Maggie, the girl with a science-related degree program, sat forward, clearly eager to contribute. “iBird is awesome.”
“I haven’t tried that one. I will sometimes use the Sibley eGuide. More often, though, I’ll get a guide that focuses on birds in a specific region or location.”
By this point I was getting the same blank stares I’d seen in some of my intro classes, where the students were only there because it was a prerequisite for something they actually wanted to learn. The stares that suggested the people doing the staring had somewhere—anywhere—else they’d rather be. It was absolutely time f
or me to make an exit.
“Okay, then,” I said, gathering my stuff. “Thanks for letting me interrupt your meeting. I’d love to stick around”—not at all—“but I’ve got an appointment soon. I’d like to join you when you go out into the field. Ford can let me know when and where you go.”
I don’t think it was my imagination that they all let out relieved breaths when I exited the room.
I’D lied, obviously, when I said I had a meeting. However, when I reached my office, someone was waiting for me. A man, a few years older than me but probably not yet thirty, leaned against the wall next to my door. He looked like a model posing for some western university fashion shoot. Book bag flung over one shoulder, thumbs tucked into the pockets of his jeans, and leather-booted feet crossed at the ankle. Damn, the guy was gorgeous, with chocolate-brown hair that curled and fell over his forehead in a way that probably made complete strangers want to tuck the soft-looking curls away from that face, because, honestly, that face was meant to be admired without any distraction. Smooth skin, square jaw, sharp cheekbones. Dimples.

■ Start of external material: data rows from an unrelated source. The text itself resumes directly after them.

(* ===== verification/NameServiceTheorems.v ===== *)
(** * NameServiceTheorems: the properties of the name service

    The theorems about [src/programs/name-service/src/lib.rs], and the
    evaluation of the program on concrete accounts in the Borsh wire format. *)

From Stdlib Require Import Strings.Byte.
From S2P Require Import Prelude Borsh Accounts System Invoke Execution Concrete Cpi Ledger Records Wire NameService NameServiceProofs.
Open Scope Z_scope.

(** ** The data on the wire *)

Definition key_index (k : RecordKey) : nat :=
  match k with
  | Wallet => 0 | Ipfs => 1 | Arweave => 2 | Twitter => 3 | Discord => 4 | Telegram => 5 | Github => 6 | Email => 7 | Url => 8
  | Avatar => 9 | Btc => 10 | Eth => 11 | CustomKey _ => 12
  end.
Definition constant_key (k : RecordKey) : variant RecordKey := mkVariant codec_unit (fun _ => k) (fun _ => Some tt).
Definition codec_key : codec RecordKey :=
  codec_variants
    ((constant_key <$> [Wallet; Ipfs; Arweave; Twitter; Discord; Telegram; Github; Email; Url; Avatar; Btc; Eth]) ++
     [mkVariant codec_bytes CustomKey (fun k => match k with CustomKey b => Some b | _ => None end)])
    key_index.
Definition codec_record : codec NameRecord :=
  codec_iso (fun '(k, v) => mkNameRecord k v) (fun r => (nr_key r, nr_value r)) (codec_pair codec_key codec_bytes).
Definition codec_name_registry : codec NameRegistry :=
  codec_iso (fun '(i, (a, (t, (n, b)))) => mkRegistry i a t n b)
    (fun r => (rg_is_initialized r, (rg_authority r, (rg_treasury r, (rg_total_names r, rg_bump r)))))
    (codec_pair codec_bool (codec_pair codec_pubkey (codec_pair codec_pubkey (codec_pair (codec_uint 8) (codec_uint 1))))).
Definition codec_name : codec Name :=
  codec_iso (fun '(i, (n, (h, (o, (e, (r, (l, (v, b)))))))) => mkName i n h o e r l v b)
    (fun n => (nm_is_initialized n, (nm_name n, (nm_name_hash n, (nm_owner n, (nm_expires_at n, (nm_registered_at n,
       (nm_records n, (nm_has_reverse n, nm_bump n)))))))))
    (codec_pair codec_bool (codec_pair codec_bytes (codec_pair (codec_array 32) (codec_pair codec_pubkey
      (codec_pair (codec_int 8) (codec_pair (codec_int 8) (codec_pair (codec_vec codec_record)
      (codec_pair codec_bool (codec_uint 1))))))))).
Definition codec_subdomain : codec Subdomain :=
  codec_iso (fun '(i, (l, (h, (o, (r, b))))) => mkSubdomain i l h o r b)
    (fun d => (sd_is_initialized d, (sd_label d, (sd_parent_name_hash d, (sd_owner d, (sd_records d, sd_bump d))))))
    (codec_pair codec_bool (codec_pair codec_bytes (codec_pair (codec_array 32) (codec_pair codec_pubkey
      (codec_pair (codec_vec codec_record) (codec_uint 1)))))).
Definition codec_reverse : codec ReverseLookup :=
  codec_iso (fun '(i, (a, (h, b))) => mkReverse i a h b)
    (fun r => (rv_is_initialized r, (rv_address r, (rv_name_hash r, rv_bump r))))
    (codec_pair codec_bool (codec_pair codec_pubkey (codec_pair (codec_array 32) (codec_uint 1)))).

Definition name_instruction_index (i : NameServiceInstruction) : nat :=
  match i with
  | InitializeRegistry => 0 | RegisterName _ => 1 | RenewName => 2 | TransferName _ => 3 | SetRecord _ _ => 4
  | DeleteRecord _ => 5 | CreateSubdomain _ _ => 6 | DeleteSubdomain => 7 | SetReverseLookup => 8 | RemoveReverseLookup => 9
  | ClaimExpiredName => 10
  end.
Definition codec_name_instruction : codec NameServiceInstruction :=
  codec_variants
    [mkVariant codec_unit (fun _ => InitializeRegistry) (fun _ => Some tt);
     mkVariant codec_bytes RegisterName (fun i => match i with RegisterName n => Some n | _ => None end);
     mkVariant codec_unit (fun _ => RenewName) (fun _ => Some tt);
     mkVariant codec_pubkey TransferName (fun i => match i with TransferName o => Some o | _ => None end);
     mkVariant (codec_pair codec_key codec_bytes) (fun '(k, v) => SetRecord k v)
       (fun i => match i with SetRecord k v => Some (k, v) | _ => None end);
     mkVariant codec_key DeleteRecord (fun i => match i with DeleteRecord k => Some k | _ => None end);
     mkVariant (codec_pair codec_bytes codec_pubkey) (fun '(l, o) => CreateSubdomain l o)
       (fun i => match i with CreateSubdomain l o => Some (l, o) | _ => None end);
     mkVariant codec_unit (fun _ => DeleteSubdomain) (fun _ => Some tt);
     mkVariant codec_unit (fun _ => SetReverseLookup) (fun _ => Some tt);
     mkVariant codec_unit (fun _ => RemoveReverseLookup) (fun _ => Some tt);
     mkVariant codec_unit (fun _ => ClaimExpiredName) (fun _ => Some tt)]
    name_instruction_index.

Lemma codec_key_laws : codec_laws codec_key.
Proof.
  apply codec_variants_laws; [simpl; lia|repeat apply Forall_cons_2; simpl; auto 10 with codec| |].
  - intros [|[|[|[|[|[|[|[|[|[|[|[|[|]]]]]]]]]]]]] v a [= <-]; simpl in a; try destruct a as []; done.
  - intros [] v a [= <-]; simpl; by intros [= <-].
Qed.
Lemma codec_key_typed k : c_wf codec_key k <-> key_ok k.
Proof. symmetry. destruct k; unfold key_ok, codec_key; codec_variant_typed. Qed.
Lemma codec_key_len : c_len codec_key key_len.
Proof.
  intros k Hk. apply codec_key_typed in Hk. destruct k; try done.
  change (c_ser codec_key (CustomKey key)) with (byte_of_Z 12 :: c_ser codec_bytes key).
  pose proof (codec_bytes_len key (proj2 (codec_bytes_wf key) Hk)) as Hl. unfold zlen in *. cbn [length key_len]. unfold zlen. lia.
Qed.
#[local] Hint Resolve codec_key_laws : codec.
#[local] Hint Rewrite codec_key_typed : codec_wf.
#[local] Hint Resolve codec_key_len : codec_len.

He straightened when he noticed me, a bright grin flashing across that perfect face. “Dr. Coleman?”
“That’s me.” Up close, I could see his eyes were the darkest blue I’d ever seen in real life. Almost navy blue.
Eyes wide, he scanned me from head to toes. “Wow. I thought you’d be older.”
I scowled, though I made sure I’d turned away to unlock my office door so he didn’t catch it. “Yeah, I get that a lot.”
“Oh, sorry!” He stepped back, abashed. “I didn’t mean—” He took a breath. “Can I start over?”
He looked so genuinely mortified, I wanted to put him at ease. Besides, he hadn’t sounded judgmental when he’d made the comment about my age. He’d been surprised. And who wouldn’t be? I was young and looked even younger. “It’s fine. Really. What can I do for you?”